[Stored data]
* * * * * * *

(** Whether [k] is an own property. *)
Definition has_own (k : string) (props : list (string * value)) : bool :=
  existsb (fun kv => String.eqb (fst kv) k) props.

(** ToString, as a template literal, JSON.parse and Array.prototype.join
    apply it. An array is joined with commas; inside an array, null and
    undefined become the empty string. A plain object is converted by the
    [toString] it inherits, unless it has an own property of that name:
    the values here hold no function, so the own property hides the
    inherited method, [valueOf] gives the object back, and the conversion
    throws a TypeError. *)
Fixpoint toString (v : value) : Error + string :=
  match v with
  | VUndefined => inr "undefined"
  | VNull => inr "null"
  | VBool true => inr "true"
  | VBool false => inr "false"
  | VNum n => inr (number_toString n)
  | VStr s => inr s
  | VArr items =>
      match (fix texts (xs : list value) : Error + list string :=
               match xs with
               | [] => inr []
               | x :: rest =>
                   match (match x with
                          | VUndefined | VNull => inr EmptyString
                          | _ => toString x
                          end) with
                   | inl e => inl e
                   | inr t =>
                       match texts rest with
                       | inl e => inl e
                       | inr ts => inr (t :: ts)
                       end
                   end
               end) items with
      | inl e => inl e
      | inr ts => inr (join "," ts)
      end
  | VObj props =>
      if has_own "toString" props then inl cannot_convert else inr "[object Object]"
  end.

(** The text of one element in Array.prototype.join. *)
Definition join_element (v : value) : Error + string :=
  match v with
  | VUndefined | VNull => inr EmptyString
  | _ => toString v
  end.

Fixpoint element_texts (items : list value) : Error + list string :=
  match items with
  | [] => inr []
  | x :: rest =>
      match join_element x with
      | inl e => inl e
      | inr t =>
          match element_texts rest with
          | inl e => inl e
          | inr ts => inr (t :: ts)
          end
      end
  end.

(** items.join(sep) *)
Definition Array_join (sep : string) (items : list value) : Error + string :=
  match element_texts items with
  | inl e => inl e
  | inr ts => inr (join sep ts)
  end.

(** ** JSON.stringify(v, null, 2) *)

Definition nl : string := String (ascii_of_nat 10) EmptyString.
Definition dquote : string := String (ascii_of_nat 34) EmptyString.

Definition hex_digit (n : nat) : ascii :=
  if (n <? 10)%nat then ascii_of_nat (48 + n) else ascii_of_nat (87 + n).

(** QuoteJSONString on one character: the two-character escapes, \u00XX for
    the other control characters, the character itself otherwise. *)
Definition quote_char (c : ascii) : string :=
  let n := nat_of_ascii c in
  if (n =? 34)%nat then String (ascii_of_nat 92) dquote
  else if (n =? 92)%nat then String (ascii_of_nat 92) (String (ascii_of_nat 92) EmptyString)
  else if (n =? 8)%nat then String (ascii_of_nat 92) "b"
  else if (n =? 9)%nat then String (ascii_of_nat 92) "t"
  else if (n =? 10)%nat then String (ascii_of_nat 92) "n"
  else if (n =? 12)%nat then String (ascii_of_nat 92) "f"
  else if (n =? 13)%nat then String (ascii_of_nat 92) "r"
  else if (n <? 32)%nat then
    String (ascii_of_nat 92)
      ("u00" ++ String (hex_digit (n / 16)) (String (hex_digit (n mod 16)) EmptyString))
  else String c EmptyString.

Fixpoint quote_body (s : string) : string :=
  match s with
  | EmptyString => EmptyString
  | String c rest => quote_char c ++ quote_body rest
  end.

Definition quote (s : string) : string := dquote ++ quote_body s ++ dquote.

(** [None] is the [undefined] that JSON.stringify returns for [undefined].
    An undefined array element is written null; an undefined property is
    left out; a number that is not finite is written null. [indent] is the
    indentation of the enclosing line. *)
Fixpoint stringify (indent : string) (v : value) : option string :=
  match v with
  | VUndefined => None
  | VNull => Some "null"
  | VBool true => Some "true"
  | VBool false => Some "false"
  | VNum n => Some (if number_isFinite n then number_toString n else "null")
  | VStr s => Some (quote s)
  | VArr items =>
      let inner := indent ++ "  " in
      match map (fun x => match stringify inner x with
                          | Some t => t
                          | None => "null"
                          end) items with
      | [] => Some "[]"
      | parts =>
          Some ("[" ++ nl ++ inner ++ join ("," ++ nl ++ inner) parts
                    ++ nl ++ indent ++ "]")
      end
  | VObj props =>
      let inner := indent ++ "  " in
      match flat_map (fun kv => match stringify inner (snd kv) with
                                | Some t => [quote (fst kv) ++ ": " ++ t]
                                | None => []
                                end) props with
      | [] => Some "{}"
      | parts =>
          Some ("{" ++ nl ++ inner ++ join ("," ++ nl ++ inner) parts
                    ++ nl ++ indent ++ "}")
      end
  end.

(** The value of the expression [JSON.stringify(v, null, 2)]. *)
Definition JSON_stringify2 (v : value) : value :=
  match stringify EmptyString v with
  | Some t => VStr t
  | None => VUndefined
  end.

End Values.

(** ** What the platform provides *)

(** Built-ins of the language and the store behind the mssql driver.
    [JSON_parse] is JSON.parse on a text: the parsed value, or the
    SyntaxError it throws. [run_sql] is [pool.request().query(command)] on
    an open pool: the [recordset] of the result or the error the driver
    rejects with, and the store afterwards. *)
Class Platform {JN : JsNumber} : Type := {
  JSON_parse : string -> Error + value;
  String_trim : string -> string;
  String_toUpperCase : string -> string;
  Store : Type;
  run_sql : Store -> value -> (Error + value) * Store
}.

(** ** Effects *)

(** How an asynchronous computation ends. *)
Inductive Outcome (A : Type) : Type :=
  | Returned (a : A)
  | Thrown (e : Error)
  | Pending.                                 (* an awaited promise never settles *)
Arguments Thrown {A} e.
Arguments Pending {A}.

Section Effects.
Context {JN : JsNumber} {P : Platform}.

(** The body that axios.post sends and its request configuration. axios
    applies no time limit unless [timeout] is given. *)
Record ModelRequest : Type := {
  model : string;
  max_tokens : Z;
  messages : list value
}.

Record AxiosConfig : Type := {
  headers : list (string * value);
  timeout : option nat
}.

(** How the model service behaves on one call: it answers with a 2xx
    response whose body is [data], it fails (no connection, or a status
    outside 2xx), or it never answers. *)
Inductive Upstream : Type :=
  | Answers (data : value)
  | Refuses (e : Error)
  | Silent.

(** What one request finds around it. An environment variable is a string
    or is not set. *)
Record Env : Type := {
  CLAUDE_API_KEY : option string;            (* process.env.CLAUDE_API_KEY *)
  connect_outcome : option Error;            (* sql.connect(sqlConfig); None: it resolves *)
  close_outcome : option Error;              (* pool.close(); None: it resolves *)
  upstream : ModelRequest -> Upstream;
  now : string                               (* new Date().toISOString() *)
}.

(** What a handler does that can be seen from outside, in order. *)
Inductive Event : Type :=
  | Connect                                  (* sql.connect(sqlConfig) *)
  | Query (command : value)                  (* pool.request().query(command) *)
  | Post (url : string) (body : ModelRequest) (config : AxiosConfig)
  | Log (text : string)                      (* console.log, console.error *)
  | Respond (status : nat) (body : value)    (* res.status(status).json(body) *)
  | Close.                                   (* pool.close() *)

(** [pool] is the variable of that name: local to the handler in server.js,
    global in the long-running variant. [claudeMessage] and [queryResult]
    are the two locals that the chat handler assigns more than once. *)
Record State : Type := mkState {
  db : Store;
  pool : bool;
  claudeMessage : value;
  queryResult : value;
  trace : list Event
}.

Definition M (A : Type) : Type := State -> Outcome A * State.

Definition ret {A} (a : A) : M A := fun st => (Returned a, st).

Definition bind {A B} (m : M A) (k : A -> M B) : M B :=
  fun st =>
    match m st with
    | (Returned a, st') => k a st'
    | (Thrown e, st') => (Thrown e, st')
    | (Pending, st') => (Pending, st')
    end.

* * * * * * *

> [Brief]
Only the lines above from the line with "Fixpoint element_texts (items" to the line with "(** items.join(sep) *)", those two lines included, should be reproduced exactly.

> [Task output]
Fixpoint element_texts (items : list value) : Error + list string :=
  match items with
  | [] => inr []
  | x :: rest =>
      match join_element x with
      | inl e => inl e
      | inr t =>
          match element_texts rest with
          | inl e => inl e
          | inr ts => inr (t :: ts)
          end
      end
  end.

(** items.join(sep) *)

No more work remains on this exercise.